# Assignment
Please copy out the entries below exactly, beginning with the line that contains "(* ===== verification/PublicPlan.v ===== *)" and ending with the line that contains "step has anything left to serve it. *)", and include nothing outside that span.

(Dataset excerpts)

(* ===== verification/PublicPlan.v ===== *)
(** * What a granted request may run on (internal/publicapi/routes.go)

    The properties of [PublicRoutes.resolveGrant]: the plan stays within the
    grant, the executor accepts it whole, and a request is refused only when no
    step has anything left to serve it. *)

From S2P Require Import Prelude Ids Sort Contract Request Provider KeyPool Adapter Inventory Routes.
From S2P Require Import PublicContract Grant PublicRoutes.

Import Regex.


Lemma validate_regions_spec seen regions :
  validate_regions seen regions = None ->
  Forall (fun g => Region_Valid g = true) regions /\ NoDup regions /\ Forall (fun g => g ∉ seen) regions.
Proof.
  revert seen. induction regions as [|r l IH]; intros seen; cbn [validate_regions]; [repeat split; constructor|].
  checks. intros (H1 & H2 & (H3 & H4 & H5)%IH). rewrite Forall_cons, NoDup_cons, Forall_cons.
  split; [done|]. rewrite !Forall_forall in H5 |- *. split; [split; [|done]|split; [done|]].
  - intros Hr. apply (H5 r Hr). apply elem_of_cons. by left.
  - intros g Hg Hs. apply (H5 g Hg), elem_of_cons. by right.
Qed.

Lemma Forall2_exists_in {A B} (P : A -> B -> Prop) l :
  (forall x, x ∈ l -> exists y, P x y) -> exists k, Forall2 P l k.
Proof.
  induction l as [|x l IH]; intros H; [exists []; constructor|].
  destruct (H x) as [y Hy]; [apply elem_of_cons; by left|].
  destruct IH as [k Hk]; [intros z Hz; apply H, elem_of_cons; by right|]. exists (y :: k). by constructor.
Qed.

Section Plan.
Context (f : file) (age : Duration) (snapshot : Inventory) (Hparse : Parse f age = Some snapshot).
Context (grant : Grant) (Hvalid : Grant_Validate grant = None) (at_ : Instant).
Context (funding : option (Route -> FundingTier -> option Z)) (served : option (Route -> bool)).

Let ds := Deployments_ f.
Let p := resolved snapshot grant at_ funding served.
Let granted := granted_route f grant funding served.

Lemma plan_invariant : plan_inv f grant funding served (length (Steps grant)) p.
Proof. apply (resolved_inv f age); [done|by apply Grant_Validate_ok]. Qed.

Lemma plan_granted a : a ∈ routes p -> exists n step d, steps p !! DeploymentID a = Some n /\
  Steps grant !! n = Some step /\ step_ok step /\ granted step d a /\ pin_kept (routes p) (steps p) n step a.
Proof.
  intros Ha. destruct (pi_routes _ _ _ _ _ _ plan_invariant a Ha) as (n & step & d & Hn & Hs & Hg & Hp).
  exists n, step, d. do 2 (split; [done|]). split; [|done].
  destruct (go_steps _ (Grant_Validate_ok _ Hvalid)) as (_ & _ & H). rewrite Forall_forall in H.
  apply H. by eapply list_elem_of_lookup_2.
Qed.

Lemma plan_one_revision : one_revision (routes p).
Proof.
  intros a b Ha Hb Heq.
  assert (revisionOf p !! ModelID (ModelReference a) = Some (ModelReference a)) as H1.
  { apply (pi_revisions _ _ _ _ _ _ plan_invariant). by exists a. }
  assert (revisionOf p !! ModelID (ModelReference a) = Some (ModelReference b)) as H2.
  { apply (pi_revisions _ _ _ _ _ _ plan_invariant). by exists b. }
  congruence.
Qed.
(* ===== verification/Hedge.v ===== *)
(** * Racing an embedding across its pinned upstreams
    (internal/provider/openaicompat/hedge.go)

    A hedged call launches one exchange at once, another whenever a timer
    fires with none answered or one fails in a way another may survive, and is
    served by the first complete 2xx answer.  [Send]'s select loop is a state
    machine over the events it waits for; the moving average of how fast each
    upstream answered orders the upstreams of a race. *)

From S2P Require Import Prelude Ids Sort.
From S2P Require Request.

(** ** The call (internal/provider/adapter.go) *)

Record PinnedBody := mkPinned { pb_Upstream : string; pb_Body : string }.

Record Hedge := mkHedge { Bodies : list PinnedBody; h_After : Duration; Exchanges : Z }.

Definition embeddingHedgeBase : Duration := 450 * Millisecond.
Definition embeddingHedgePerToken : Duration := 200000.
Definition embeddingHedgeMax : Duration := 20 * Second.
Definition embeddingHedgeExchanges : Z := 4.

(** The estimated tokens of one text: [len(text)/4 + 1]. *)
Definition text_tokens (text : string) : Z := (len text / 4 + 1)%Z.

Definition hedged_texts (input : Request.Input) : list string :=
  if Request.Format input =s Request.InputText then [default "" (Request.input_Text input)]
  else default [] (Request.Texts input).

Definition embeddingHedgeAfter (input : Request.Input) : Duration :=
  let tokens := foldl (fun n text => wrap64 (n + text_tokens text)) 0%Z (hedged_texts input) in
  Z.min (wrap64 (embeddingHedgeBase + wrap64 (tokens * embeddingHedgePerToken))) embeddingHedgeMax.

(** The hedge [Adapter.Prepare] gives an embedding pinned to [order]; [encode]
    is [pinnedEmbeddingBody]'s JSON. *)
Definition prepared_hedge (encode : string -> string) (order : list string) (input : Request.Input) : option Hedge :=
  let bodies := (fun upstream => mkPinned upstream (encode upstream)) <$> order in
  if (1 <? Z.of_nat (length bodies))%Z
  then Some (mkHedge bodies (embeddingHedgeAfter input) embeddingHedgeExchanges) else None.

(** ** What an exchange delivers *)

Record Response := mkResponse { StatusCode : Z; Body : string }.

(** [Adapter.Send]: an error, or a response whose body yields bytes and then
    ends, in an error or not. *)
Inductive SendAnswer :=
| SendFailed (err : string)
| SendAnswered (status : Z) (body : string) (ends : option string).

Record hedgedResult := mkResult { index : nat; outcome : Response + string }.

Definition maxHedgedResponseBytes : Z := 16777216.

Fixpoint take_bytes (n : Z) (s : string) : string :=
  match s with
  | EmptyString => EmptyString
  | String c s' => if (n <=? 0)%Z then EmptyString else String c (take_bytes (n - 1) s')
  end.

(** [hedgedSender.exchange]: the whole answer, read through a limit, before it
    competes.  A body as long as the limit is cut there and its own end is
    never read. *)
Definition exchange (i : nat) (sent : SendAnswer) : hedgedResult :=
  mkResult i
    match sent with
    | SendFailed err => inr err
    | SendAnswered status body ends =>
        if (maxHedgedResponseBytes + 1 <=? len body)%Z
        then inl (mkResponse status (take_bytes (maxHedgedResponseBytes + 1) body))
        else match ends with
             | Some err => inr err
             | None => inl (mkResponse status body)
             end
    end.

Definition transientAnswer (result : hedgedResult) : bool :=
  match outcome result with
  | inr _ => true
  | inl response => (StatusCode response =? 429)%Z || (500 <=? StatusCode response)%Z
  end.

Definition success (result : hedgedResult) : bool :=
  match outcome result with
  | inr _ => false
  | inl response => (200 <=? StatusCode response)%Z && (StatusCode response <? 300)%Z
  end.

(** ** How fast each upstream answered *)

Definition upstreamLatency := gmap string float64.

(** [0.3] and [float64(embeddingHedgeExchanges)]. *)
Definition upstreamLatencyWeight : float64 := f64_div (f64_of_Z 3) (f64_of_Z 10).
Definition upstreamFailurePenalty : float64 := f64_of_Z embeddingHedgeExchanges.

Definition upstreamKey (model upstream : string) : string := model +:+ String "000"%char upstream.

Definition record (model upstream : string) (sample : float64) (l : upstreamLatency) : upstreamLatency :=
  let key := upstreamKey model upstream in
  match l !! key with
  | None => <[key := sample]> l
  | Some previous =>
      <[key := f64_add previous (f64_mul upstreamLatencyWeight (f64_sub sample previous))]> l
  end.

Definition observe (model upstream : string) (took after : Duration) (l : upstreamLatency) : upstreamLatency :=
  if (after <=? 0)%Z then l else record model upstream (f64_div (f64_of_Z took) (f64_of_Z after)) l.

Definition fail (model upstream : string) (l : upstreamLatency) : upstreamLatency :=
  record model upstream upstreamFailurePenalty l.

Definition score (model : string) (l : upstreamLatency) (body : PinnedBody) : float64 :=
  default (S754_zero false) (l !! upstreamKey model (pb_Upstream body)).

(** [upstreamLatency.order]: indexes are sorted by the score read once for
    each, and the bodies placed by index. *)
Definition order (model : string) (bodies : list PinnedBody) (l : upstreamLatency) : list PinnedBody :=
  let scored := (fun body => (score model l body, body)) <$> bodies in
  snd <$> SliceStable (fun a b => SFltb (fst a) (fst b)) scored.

--

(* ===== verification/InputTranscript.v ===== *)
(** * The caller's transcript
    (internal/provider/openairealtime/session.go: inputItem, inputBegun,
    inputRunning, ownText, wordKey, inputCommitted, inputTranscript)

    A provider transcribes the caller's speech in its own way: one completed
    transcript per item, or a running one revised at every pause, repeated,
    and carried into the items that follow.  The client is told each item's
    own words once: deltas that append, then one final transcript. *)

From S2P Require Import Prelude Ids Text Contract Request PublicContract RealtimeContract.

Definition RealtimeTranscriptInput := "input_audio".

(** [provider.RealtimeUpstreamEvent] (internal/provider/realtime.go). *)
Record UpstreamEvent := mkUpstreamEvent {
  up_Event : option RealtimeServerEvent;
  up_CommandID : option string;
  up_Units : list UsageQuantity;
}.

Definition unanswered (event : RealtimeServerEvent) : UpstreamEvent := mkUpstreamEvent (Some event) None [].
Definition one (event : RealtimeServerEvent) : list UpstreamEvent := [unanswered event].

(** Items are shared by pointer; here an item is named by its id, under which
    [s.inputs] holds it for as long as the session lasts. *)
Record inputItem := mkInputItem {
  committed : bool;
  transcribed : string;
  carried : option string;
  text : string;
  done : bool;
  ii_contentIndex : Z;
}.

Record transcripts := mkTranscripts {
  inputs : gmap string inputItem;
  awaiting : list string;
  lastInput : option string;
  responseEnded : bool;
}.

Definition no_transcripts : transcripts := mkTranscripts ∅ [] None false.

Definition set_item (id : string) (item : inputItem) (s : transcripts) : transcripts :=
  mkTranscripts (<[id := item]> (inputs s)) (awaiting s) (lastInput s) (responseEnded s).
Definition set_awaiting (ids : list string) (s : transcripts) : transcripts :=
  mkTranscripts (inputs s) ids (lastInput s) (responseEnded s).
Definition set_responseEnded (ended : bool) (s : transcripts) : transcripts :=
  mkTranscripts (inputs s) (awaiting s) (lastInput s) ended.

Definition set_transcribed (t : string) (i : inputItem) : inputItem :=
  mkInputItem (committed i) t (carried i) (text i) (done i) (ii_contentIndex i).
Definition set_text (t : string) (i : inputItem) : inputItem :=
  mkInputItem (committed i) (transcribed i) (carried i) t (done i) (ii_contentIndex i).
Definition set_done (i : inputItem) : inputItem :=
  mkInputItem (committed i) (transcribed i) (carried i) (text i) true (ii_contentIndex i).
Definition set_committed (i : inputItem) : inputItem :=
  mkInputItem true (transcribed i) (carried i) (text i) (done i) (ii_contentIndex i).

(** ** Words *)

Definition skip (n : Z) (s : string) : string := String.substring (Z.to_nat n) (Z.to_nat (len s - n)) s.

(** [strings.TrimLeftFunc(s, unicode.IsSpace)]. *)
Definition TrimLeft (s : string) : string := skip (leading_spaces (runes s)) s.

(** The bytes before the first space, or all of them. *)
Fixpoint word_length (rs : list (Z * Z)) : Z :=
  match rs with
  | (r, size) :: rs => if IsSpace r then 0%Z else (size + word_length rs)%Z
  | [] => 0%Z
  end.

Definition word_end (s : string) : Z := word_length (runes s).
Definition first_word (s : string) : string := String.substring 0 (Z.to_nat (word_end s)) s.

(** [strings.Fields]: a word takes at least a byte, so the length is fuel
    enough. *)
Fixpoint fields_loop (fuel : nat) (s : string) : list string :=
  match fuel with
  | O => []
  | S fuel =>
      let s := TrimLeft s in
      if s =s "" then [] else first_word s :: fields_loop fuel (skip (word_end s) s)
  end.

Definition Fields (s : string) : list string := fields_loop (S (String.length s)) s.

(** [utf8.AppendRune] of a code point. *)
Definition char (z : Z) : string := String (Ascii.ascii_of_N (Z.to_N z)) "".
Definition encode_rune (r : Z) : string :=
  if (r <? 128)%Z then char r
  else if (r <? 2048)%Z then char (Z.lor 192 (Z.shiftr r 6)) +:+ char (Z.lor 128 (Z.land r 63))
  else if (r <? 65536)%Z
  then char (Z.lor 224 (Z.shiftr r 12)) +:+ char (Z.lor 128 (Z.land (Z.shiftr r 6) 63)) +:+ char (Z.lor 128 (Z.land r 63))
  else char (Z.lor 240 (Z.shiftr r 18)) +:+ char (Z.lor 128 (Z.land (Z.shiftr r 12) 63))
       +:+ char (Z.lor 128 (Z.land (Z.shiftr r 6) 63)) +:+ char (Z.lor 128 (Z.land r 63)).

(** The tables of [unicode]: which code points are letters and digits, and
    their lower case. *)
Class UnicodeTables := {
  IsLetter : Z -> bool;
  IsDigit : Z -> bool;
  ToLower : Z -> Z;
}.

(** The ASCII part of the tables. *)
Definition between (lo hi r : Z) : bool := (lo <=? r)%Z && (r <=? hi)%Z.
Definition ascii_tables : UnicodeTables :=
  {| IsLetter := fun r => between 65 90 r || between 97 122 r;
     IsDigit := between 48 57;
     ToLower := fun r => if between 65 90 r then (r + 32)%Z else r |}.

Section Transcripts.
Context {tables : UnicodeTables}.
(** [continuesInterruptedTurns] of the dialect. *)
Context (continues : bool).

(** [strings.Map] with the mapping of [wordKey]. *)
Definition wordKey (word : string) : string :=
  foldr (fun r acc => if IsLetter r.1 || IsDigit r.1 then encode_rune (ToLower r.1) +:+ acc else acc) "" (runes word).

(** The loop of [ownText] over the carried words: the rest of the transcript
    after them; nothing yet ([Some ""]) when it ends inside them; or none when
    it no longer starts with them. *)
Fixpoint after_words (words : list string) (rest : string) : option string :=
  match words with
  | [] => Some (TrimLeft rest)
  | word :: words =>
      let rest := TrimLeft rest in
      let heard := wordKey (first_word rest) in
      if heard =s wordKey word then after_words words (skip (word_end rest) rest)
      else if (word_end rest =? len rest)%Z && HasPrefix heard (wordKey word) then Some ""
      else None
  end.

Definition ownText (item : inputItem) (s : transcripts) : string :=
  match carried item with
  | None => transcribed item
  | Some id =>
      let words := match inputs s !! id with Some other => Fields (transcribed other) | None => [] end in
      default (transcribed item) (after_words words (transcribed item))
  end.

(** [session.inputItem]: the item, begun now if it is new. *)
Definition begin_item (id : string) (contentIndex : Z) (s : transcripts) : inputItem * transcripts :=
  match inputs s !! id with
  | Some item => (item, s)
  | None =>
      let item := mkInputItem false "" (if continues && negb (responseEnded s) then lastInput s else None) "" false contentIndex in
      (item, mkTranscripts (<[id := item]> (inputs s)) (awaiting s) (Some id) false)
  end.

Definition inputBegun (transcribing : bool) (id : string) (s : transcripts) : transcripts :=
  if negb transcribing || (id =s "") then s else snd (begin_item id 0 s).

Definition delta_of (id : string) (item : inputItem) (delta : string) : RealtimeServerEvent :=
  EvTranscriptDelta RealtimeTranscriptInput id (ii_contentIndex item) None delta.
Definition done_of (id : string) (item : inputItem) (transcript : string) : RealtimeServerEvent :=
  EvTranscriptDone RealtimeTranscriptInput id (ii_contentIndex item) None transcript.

# Exercise response
(* ===== verification/PublicPlan.v ===== *)
(** * What a granted request may run on (internal/publicapi/routes.go)

    The properties of [PublicRoutes.resolveGrant]: the plan stays within the
    grant, the executor accepts it whole, and a request is refused only when no
    step has anything left to serve it. *)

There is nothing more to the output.